«Al colgar el teléfono me sentía
contento, casi eufórico, una sensación que me invade a menudo cuando he
superado alguna dificultad, y me di un homenaje sirviéndome un cuarto de vaso
de whisky, algo que no suelo hacer a esa hora del día. Mi euforia duraba, tal
vez gracias al whisky, y me permití otro cuarto de vaso. Cerca de las siete y
media salí de mi casa y me dirigí al Koryfee, un café que no hace honor a su
nombre pero donde a veces me tomo una o dos cervezas.

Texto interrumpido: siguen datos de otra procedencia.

Definition set_kernel (v : K) s : urb_read K :=
  {| kernel := v; _submitted := _submitted s; _reaped := _reaped s; _cancel_requested :=
     _cancel_requested s; _discard_submitted := _discard_submitted s;
     _discard_failed_without_reap := _discard_failed_without_reap s; _discard_failure_errno
     := _discard_failure_errno s; _timed_out := _timed_out s; _cancel_event := _cancel_event
     s; wakeup := wakeup s; early := early s; woken := woken s; signalled := signalled s |}.
Definition set_submitted (v : bool) s : urb_read K :=
  {| kernel := kernel s; _submitted := v; _reaped := _reaped s; _cancel_requested :=
     _cancel_requested s; _discard_submitted := _discard_submitted s;
     _discard_failed_without_reap := _discard_failed_without_reap s; _discard_failure_errno
     := _discard_failure_errno s; _timed_out := _timed_out s; _cancel_event := _cancel_event
     s; wakeup := wakeup s; early := early s; woken := woken s; signalled := signalled s |}.
Definition set_reaped (v : bool) s : urb_read K :=
  {| kernel := kernel s; _submitted := _submitted s; _reaped := v; _cancel_requested :=
     _cancel_requested s; _discard_submitted := _discard_submitted s;
     _discard_failed_without_reap := _discard_failed_without_reap s; _discard_failure_errno
     := _discard_failure_errno s; _timed_out := _timed_out s; _cancel_event := _cancel_event
     s; wakeup := wakeup s; early := early s; woken := woken s; signalled := signalled s |}.
Definition set_cancel_requested (v : bool) s : urb_read K :=
  {| kernel := kernel s; _submitted := _submitted s; _reaped := _reaped s; _cancel_requested
     := v; _discard_submitted := _discard_submitted s; _discard_failed_without_reap :=
     _discard_failed_without_reap s; _discard_failure_errno := _discard_failure_errno s;
     _timed_out := _timed_out s; _cancel_event := _cancel_event s; wakeup := wakeup s; early
     := early s; woken := woken s; signalled := signalled s |}.
Definition set_discard_submitted (v : bool) s : urb_read K :=
  {| kernel := kernel s; _submitted := _submitted s; _reaped := _reaped s; _cancel_requested
     := _cancel_requested s; _discard_submitted := v; _discard_failed_without_reap :=
     _discard_failed_without_reap s; _discard_failure_errno := _discard_failure_errno s;
     _timed_out := _timed_out s; _cancel_event := _cancel_event s; wakeup := wakeup s; early
     := early s; woken := woken s; signalled := signalled s |}.
Definition set_discard_failed_without_reap (v : bool) s : urb_read K :=
  {| kernel := kernel s; _submitted := _submitted s; _reaped := _reaped s; _cancel_requested
     := _cancel_requested s; _discard_submitted := _discard_submitted s;
     _discard_failed_without_reap := v; _discard_failure_errno := _discard_failure_errno s;
     _timed_out := _timed_out s; _cancel_event := _cancel_event s; wakeup := wakeup s; early
     := early s; woken := woken s; signalled := signalled s |}.
Definition set_discard_failure_errno (v : option Z) s : urb_read K :=
  {| kernel := kernel s; _submitted := _submitted s; _reaped := _reaped s; _cancel_requested
     := _cancel_requested s; _discard_submitted := _discard_submitted s;
     _discard_failed_without_reap := _discard_failed_without_reap s; _discard_failure_errno
     := v; _timed_out := _timed_out s; _cancel_event := _cancel_event s; wakeup := wakeup s;
     early := early s; woken := woken s; signalled := signalled s |}.
Definition set_timed_out (v : bool) s : urb_read K :=
  {| kernel := kernel s; _submitted := _submitted s; _reaped := _reaped s; _cancel_requested
     := _cancel_requested s; _discard_submitted := _discard_submitted s;
     _discard_failed_without_reap := _discard_failed_without_reap s; _discard_failure_errno
     := _discard_failure_errno s; _timed_out := v; _cancel_event := _cancel_event s; wakeup
     := wakeup s; early := early s; woken := woken s; signalled := signalled s |}.
Definition set_cancel_event (v : bool) s : urb_read K :=
  {| kernel := kernel s; _submitted := _submitted s; _reaped := _reaped s; _cancel_requested
     := _cancel_requested s; _discard_submitted := _discard_submitted s;
     _discard_failed_without_reap := _discard_failed_without_reap s; _discard_failure_errno
     := _discard_failure_errno s; _timed_out := _timed_out s; _cancel_event := v; wakeup :=
     wakeup s; early := early s; woken := woken s; signalled := signalled s |}.
Definition set_wakeup (v : option Z) s : urb_read K :=
  {| kernel := kernel s; _submitted := _submitted s; _reaped := _reaped s; _cancel_requested
     := _cancel_requested s; _discard_submitted := _discard_submitted s;
     _discard_failed_without_reap := _discard_failed_without_reap s; _discard_failure_errno
     := _discard_failure_errno s; _timed_out := _timed_out s; _cancel_event := _cancel_event
     s; wakeup := v; early := early s; woken := woken s; signalled := signalled s |}.
Definition set_early (v : bool) s : urb_read K :=
  {| kernel := kernel s; _submitted := _submitted s; _reaped := _reaped s; _cancel_requested
     := _cancel_requested s; _discard_submitted := _discard_submitted s;
     _discard_failed_without_reap := _discard_failed_without_reap s; _discard_failure_errno
     := _discard_failure_errno s; _timed_out := _timed_out s; _cancel_event := _cancel_event
     s; wakeup := wakeup s; early := v; woken := woken s; signalled := signalled s |}.
Definition set_woken (v : bool) s : urb_read K :=
  {| kernel := kernel s; _submitted := _submitted s; _reaped := _reaped s; _cancel_requested
     := _cancel_requested s; _discard_submitted := _discard_submitted s;
     _discard_failed_without_reap := _discard_failed_without_reap s; _discard_failure_errno
     := _discard_failure_errno s; _timed_out := _timed_out s; _cancel_event := _cancel_event
     s; wakeup := wakeup s; early := early s; woken := v; signalled := signalled s |}.
Definition set_signalled (v : bool) s : urb_read K :=
  {| kernel := kernel s; _submitted := _submitted s; _reaped := _reaped s; _cancel_requested
     := _cancel_requested s; _discard_submitted := _discard_submitted s;
     _discard_failed_without_reap := _discard_failed_without_reap s; _discard_failure_errno
     := _discard_failure_errno s; _timed_out := _timed_out s; _cancel_event := _cancel_event
     s; wakeup := wakeup s; early := early s; woken := woken s; signalled := v |}.
End Updates.

(** [__init__] *)
Definition urb_read_init {K} (k : K) : urb_read K :=
  {| kernel := k; _submitted := false; _reaped := false; _cancel_requested := false;
     _discard_submitted := false; _discard_failed_without_reap := false;
     _discard_failure_errno := None; _timed_out := false; _cancel_event := false;
     wakeup := None; early := false; woken := false; signalled := false |}.

Definition PIPE_CAPACITY : Z := 65536.

Section Operations.
Context {K : Type} `{UrbKernel K}.
Notation P := (prog (urb_read K)).

(** ** System calls *)

(** [_ioctl]: an error number becomes an exception. *)
Definition answer {A} (r : Z + A) (k : K) (s : urb_read K) : result A * urb_read K :=
  match r with
  | inl e => (Err (os_error e), set_kernel k (set_signalled (signalled s || (e =? EINTR)) s))
  | inr a => (Ok a, set_kernel k s)
  end.

Definition unit_answer (o : option Z) : Z + unit :=
  match o with Some e => inl e | None => inr tt end.

Definition call_unit (f : K → option Z * K) : P unit :=
  pact (λ s, let '(o, k) := f (kernel s) in answer (unit_answer o) k s).
Definition call_reap_ndelay : P Z :=
  pact (λ s, let '(r, k) := sys_reap_ndelay (kernel s) in answer r k s).
Definition call_reap : P Z :=
  pblock (λ s, match sys_reap (kernel s) with
               | Some (r, k) => Some (answer r k s)
               | None => None
               end).
Definition monotonic_now : P Z := pget (λ s, know (kernel s)).

(** ** The wake-up pipe *)

Definition _open_cancel_wakeup : P unit :=
  _ ← call_unit sys_pipe; pput (set_wakeup (Some 0)).

Definition _close_cancel_wakeup : P unit := pput (set_wakeup None).

Definition os_write_wakeup : P unit :=
  pact (λ s, match wakeup s with
             | None => (Err (OSError EBADF), set_woken true s)
             | Some n =>
                 if n <? PIPE_CAPACITY
                 then (Ok tt, set_woken true (set_wakeup (Some (n + 1)) s))
                 else (Err (OSError EAGAIN), set_woken true s)
             end).

Definition _wake_cancel_waiters : P unit :=
  writer ← pact (λ s, match wakeup s with
                      | None => (Ok false, set_woken true s)
                      | Some _ => (Ok true, s)
                      end);
  if negb writer then mret tt else
  pcatch os_write_wakeup
    (λ exc, if errno_in exc [EAGAIN; EBADF; EPIPE] then mret tt else praise exc).

(** The number of bytes read. *)
Definition os_read_wakeup : P Z :=
  pact (λ s, match wakeup s with
             | None => (Err (OSError EBADF), s)
             | Some n =>
                 if n =? 0 then (Err (OSError EAGAIN), s)
                 else (Ok (Z.min n 1024), set_wakeup (Some (n - Z.min n 1024)) s)
             end).

Definition try_read_wakeup : P (option Z) :=
  pcatch (n ← os_read_wakeup; mret (Some n))
    (λ exc, if errno_in exc [EAGAIN; EBADF] then mret None else praise exc).

Fixpoint drain_wakeup_loop (fuel : nat) : P unit :=
  match fuel with
  | O => OutOfFuel
  | S fuel' =>
      data ← try_read_wakeup;
      match data with
      | None => mret tt
      | Some n => if n =? 0 then mret tt else drain_wakeup_loop fuel'
      end
  end.

Definition _drain_cancel_wakeup (fuel : nat) : P unit :=
  reader ← pget (λ s, bool_decide (is_Some (wakeup s)));
  if negb reader then mret tt else drain_wakeup_loop fuel.

(** ** Cancelling *)

Definition _discard_pending_urb : P unit :=
  submitted ← pact (λ s, (Ok (_submitted s),
                          if _submitted s then s else set_early true s));
  if negb submitted then mret tt else
  reaped ← pget _reaped;
  if reaped : bool then mret tt else
  discard_submitted ← pget _discard_submitted;
  if discard_submitted : bool then mret tt else
  discard_failed ← pget _discard_failed_without_reap;
  if discard_failed : bool then mret tt else
  pcatch (_ ← call_unit sys_discard; pput (set_discard_submitted true))
    (λ exc, if errno_in exc [EINVAL; ENODEV; ENOENT]
            then _ ← pput (set_discard_failed_without_reap true);
                 pput (set_discard_failure_errno (errno_of exc))
            else praise exc).

Definition cancel : P unit :=
  _ ← pput (set_cancel_requested true);
  _ ← _discard_pending_urb;
  _ ← pput (set_cancel_event true);
  _wake_cancel_waiters.

(** ** Reaping *)

Definition _submit : P unit :=
  submitted ← pget _submitted;
  if submitted : bool then mret tt else
  _ ← call_unit sys_submit; pput (set_submitted true).

Definition _accept_reaped_urb (reaped : Z) : P unit :=
  if negb (reaped =? urb_address) then praise (OSError EIO) else pput (set_reaped true).

Definition _reap_blocking : P unit := reaped ← call_reap; _accept_reaped_urb reaped.

(** [try: ioctl(REAPURBNDELAY)] with [EAGAIN] told apart. *)
Definition try_reap : P (option Z) :=
  pcatch (p ← call_reap_ndelay; mret (Some p))
    (λ exc, if errno_in exc [EAGAIN] then mret None else praise exc).

Definition _reap_discard_race_completion : P unit :=
  reaped ← try_reap;
  match reaped with
  | None => pput (set_reaped true)
  | Some p => _accept_reaped_urb p
  end.

Definition _finish_cancelled_reap : P unit :=
  failed ← pget _discard_failed_without_reap;
  if failed : bool then
    errno ← pget _discard_failure_errno;
    if bool_decide (errno ∈ [Some EINVAL; Some ENOENT]) then _reap_discard_race_completion
    else pput (set_reaped true)
  else _reap_blocking.

(** [poller.poll(timeout_ms)] returns when the device file or the pipe is ready
    or the time is over. *)
Definition poll (with_pipe : bool) (start : Z) (timeout_ms : option Z) : P unit :=
  pblock (λ s,
    if fd_ready (kernel s)
       || (with_pipe && match wakeup s with Some n => 0 <? n | None => false end)
       || match timeout_ms with Some t => start + t * 1000 <=? know (kernel s) | None => false end
    then Some (Ok tt, s) else None).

Allí me encontré con Karl Homann,
un hombre de mi edad que vive en el barrio y con quien tengo una relación algo
forzada porque en una ocasión me salvó la vida. Por suerte no estaba solo, así
que cuando me invitó a sentarme con él, me pareció que podría permitirme buscar
una mesa para mí solo. Fui hacia el fondo del local. El hecho de haber tenido
el coraje de rechazar su invitación me había alterado de tal manera que no
descubrí a Marion, una mujer con quien había tenido una relación no del todo
carente de dolor, hasta después de haberme sentado. Estaba sentada tres mesas
más allá. Hojeaba un periódico y posiblemente aún no me había visto. Tampoco yo
habría tenido necesariamente que verla a ella, y pedí una cerveza mientras
esperaba la evolución de los hechos. No obstante, había algo insoportable en
esa situación y forcé que nuestras miradas se cruzaran. Y cuando al rato ella
levantó la vista del periódico y me miró, comprendí que me había descubierto
hacía tiempo. Le sonreí y levanté mi vaso. Ella levantó el suyo, dobló el
periódico y se acercó a mi mesa. Me levanté. Otto, dijo, y me dio un abrazo.
Luego añadió: ¿Puedo sentarme? Claro, contesté, pero me iré pronto, voy a casa
de mi hermana. Cogió su vaso. Parecía algo alterada. Dijo que estaba encantada
de verme, y yo dije que estaba encantado de verla a ella. Dijo que pensaba a
menudo en mí. No contesté, aunque yo también pensaba en ella, pero, eso sí, con
sentimientos algo contradictorios, en parte debido a su vehemencia sexual, a la
que yo no había logrado corresponder, lo que en una ocasión, la última, le
había hecho exclamar que un coito no es una misa. Le pregunté, para desviar la
conversación, cómo se encontraba, y charlamos tranquilamente hasta que apuré mi
vaso y dije que tenía que marcharme. Entonces ella también se iría, dijo.
Después, al levantarnos, añadió: Si no hubieras tenido que ir a ver a tu
hermana, ¿habrías querido venir a mi casa? Me habría sentido tentando, le
contesté. Llámame alguna vez, dijo. Sí, conteste.»